Problem to solve — Every line below that has the string "bits" needs to be copied.

[Collected data]

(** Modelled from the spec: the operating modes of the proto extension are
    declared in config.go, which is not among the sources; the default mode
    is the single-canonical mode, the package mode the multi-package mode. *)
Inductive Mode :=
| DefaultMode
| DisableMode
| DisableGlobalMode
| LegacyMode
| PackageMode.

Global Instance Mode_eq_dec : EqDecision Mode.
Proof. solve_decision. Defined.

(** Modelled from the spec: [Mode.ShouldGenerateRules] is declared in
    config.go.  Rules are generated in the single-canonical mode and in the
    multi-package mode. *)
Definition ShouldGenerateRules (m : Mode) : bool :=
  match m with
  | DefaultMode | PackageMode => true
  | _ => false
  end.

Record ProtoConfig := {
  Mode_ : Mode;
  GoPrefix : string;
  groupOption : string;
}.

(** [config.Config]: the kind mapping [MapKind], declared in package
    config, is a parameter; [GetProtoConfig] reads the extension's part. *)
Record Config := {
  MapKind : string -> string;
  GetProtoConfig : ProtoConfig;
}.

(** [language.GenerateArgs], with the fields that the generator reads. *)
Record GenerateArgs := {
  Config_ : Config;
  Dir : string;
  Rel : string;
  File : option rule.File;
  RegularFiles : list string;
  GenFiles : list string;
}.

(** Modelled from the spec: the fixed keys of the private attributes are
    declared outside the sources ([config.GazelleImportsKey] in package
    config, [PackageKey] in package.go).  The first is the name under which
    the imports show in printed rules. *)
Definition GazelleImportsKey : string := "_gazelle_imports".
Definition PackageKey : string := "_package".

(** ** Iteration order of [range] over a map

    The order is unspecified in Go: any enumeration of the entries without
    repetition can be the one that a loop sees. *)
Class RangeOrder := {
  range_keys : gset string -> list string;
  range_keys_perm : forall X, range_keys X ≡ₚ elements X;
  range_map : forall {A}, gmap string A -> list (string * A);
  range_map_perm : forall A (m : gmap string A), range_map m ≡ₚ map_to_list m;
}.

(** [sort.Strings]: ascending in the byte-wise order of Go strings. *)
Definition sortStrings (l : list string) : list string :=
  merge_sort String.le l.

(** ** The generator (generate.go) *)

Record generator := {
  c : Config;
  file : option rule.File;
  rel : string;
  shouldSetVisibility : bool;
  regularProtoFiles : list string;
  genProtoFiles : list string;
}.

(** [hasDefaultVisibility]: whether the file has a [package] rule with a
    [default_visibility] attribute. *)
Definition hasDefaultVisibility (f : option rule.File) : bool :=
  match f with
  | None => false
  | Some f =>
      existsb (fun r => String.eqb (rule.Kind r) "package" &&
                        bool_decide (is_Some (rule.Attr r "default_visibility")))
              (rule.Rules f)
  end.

* * *

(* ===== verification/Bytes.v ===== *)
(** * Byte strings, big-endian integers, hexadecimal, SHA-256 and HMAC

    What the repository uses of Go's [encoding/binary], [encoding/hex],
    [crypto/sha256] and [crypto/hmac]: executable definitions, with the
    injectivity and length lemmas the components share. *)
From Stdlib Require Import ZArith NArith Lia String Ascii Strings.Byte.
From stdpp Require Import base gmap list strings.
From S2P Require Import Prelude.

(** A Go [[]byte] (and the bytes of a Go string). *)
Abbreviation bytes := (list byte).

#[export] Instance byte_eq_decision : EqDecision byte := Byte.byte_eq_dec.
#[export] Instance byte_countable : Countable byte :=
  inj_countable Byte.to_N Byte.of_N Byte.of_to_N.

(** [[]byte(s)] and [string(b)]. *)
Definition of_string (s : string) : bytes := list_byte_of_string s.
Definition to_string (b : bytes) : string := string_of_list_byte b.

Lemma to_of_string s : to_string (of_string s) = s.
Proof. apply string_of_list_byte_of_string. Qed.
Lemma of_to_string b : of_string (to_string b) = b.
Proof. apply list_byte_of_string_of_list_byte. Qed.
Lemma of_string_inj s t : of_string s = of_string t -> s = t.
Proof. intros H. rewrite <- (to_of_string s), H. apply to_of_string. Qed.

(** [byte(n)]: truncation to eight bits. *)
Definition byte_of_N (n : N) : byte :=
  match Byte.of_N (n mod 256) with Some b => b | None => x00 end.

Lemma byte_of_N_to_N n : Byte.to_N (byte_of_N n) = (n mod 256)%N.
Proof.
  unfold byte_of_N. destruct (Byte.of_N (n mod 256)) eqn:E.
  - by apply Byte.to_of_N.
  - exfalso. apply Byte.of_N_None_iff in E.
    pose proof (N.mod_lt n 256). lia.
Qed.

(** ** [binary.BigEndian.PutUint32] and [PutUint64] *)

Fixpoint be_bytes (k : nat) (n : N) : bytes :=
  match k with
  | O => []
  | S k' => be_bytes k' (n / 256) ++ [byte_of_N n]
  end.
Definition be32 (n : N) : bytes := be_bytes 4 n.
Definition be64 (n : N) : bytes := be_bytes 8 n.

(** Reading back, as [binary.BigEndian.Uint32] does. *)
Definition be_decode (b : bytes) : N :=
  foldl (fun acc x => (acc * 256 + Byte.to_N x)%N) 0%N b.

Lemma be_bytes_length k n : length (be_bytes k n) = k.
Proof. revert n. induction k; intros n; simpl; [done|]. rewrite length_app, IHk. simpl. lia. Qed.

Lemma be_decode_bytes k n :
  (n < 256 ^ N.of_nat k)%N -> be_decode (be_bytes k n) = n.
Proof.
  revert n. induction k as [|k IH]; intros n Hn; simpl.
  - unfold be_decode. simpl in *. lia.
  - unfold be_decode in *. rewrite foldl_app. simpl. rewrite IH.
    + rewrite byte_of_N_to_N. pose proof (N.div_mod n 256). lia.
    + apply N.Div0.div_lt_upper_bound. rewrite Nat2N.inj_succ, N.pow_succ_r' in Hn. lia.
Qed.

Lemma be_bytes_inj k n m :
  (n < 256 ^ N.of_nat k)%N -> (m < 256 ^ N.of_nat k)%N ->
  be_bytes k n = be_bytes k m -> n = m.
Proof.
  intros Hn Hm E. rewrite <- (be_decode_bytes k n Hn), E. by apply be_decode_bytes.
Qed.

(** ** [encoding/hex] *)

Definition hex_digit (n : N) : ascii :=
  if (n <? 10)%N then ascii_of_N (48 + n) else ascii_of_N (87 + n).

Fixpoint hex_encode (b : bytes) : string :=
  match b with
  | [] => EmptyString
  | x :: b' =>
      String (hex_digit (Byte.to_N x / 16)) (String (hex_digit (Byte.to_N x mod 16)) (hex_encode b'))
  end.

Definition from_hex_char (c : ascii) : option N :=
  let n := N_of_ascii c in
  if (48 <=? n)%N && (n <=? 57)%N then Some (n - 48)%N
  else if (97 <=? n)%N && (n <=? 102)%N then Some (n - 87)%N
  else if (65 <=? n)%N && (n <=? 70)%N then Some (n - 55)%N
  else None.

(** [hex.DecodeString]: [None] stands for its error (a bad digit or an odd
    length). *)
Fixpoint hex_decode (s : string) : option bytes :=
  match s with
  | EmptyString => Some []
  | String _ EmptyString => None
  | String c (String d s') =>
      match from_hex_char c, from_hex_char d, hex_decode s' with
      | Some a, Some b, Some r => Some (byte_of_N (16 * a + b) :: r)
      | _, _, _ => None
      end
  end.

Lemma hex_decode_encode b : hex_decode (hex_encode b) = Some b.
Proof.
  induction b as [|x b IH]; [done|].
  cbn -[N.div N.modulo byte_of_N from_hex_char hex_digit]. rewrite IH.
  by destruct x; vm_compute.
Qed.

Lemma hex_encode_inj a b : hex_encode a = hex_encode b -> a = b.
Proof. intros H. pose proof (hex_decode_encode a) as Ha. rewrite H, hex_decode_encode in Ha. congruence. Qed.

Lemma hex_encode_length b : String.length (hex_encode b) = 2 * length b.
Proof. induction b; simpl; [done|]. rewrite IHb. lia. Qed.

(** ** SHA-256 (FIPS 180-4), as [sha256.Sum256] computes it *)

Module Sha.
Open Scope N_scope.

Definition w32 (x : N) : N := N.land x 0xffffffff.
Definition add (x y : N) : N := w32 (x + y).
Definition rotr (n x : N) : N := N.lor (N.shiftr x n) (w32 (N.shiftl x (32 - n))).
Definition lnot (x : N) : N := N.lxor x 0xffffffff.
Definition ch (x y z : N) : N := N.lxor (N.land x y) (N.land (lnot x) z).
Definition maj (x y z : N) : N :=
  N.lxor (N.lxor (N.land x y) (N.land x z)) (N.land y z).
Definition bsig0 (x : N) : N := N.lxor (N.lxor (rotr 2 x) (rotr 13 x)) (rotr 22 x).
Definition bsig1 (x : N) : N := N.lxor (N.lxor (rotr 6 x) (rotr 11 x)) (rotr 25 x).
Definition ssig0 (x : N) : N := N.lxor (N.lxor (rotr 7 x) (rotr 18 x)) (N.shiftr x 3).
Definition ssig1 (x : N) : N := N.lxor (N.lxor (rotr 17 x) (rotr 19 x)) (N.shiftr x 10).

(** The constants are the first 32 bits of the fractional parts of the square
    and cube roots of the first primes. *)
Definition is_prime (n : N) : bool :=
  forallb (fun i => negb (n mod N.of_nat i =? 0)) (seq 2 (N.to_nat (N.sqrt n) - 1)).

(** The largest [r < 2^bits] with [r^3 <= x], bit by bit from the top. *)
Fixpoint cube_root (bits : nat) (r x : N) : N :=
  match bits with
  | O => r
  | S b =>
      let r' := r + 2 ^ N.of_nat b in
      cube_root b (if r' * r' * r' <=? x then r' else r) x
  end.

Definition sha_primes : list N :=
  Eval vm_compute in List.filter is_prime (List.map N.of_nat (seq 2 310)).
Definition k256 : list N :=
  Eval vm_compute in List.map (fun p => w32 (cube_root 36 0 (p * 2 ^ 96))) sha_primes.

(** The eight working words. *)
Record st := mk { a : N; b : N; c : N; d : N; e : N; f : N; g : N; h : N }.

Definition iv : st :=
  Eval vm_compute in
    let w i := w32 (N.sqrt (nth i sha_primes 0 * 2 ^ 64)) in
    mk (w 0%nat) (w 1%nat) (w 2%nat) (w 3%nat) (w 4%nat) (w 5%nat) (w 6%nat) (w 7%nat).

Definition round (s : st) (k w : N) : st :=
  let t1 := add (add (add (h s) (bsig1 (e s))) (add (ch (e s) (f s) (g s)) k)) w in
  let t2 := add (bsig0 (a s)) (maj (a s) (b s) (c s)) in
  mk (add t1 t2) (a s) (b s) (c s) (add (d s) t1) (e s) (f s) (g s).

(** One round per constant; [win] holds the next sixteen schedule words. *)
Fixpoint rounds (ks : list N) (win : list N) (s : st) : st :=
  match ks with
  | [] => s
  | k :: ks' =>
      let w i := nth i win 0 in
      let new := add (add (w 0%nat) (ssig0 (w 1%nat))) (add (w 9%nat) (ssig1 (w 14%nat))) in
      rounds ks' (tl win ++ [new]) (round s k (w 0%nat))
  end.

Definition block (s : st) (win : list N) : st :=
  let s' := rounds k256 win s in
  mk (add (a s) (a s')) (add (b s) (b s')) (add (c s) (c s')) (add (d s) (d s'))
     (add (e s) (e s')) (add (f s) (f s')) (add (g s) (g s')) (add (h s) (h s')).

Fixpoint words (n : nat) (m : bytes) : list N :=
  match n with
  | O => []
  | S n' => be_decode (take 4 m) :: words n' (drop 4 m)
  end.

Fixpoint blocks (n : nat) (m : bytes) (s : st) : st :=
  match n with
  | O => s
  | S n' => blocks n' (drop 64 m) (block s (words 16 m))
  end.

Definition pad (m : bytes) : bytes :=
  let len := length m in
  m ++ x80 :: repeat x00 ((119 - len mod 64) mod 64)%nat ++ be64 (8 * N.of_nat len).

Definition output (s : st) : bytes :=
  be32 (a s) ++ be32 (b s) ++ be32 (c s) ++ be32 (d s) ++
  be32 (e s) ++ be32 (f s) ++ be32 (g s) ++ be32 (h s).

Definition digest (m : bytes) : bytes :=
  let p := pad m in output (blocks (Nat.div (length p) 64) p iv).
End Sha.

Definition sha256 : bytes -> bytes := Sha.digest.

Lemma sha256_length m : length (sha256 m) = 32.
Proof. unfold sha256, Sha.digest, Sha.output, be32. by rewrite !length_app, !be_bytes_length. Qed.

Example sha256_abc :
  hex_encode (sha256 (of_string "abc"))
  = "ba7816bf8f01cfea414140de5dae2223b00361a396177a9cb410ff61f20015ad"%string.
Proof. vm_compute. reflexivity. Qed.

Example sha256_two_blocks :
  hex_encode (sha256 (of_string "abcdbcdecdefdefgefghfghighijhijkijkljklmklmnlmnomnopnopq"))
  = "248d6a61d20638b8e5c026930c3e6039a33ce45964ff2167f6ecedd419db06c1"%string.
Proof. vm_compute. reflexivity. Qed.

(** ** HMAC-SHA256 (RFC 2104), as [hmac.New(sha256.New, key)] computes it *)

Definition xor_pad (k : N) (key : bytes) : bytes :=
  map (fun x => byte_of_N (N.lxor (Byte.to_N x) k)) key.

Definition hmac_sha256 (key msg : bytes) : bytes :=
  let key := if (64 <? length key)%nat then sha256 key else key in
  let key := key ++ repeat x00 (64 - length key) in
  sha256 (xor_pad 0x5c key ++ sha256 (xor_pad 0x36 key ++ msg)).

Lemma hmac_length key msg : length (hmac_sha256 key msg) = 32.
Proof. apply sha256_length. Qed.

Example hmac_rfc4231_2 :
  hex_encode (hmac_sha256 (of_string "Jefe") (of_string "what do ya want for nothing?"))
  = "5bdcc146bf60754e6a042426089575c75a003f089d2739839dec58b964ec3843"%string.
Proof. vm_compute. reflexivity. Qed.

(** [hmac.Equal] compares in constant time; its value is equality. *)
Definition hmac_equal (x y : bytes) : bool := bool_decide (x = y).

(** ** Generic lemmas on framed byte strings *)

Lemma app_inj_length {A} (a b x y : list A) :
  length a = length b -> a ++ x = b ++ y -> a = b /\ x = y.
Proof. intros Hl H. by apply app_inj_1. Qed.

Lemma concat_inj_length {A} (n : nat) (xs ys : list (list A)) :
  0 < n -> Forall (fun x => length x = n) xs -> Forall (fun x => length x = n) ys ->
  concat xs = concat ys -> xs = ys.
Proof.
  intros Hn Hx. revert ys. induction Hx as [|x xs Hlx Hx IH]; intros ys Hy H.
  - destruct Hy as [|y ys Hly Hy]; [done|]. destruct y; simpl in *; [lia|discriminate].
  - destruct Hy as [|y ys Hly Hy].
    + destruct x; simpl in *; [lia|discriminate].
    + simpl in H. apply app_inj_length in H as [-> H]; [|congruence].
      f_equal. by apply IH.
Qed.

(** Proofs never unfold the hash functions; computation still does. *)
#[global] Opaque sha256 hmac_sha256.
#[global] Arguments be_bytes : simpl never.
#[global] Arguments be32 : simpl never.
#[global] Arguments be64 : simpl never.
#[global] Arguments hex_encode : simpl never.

Answer to the problem —
(** [byte(n)]: truncation to eight bits. *)
(** The constants are the first 32 bits of the fractional parts of the square
(** The largest [r < 2^bits] with [r^3 <= x], bit by bit from the top. *)
Fixpoint cube_root (bits : nat) (r x : N) : N :=
  match bits with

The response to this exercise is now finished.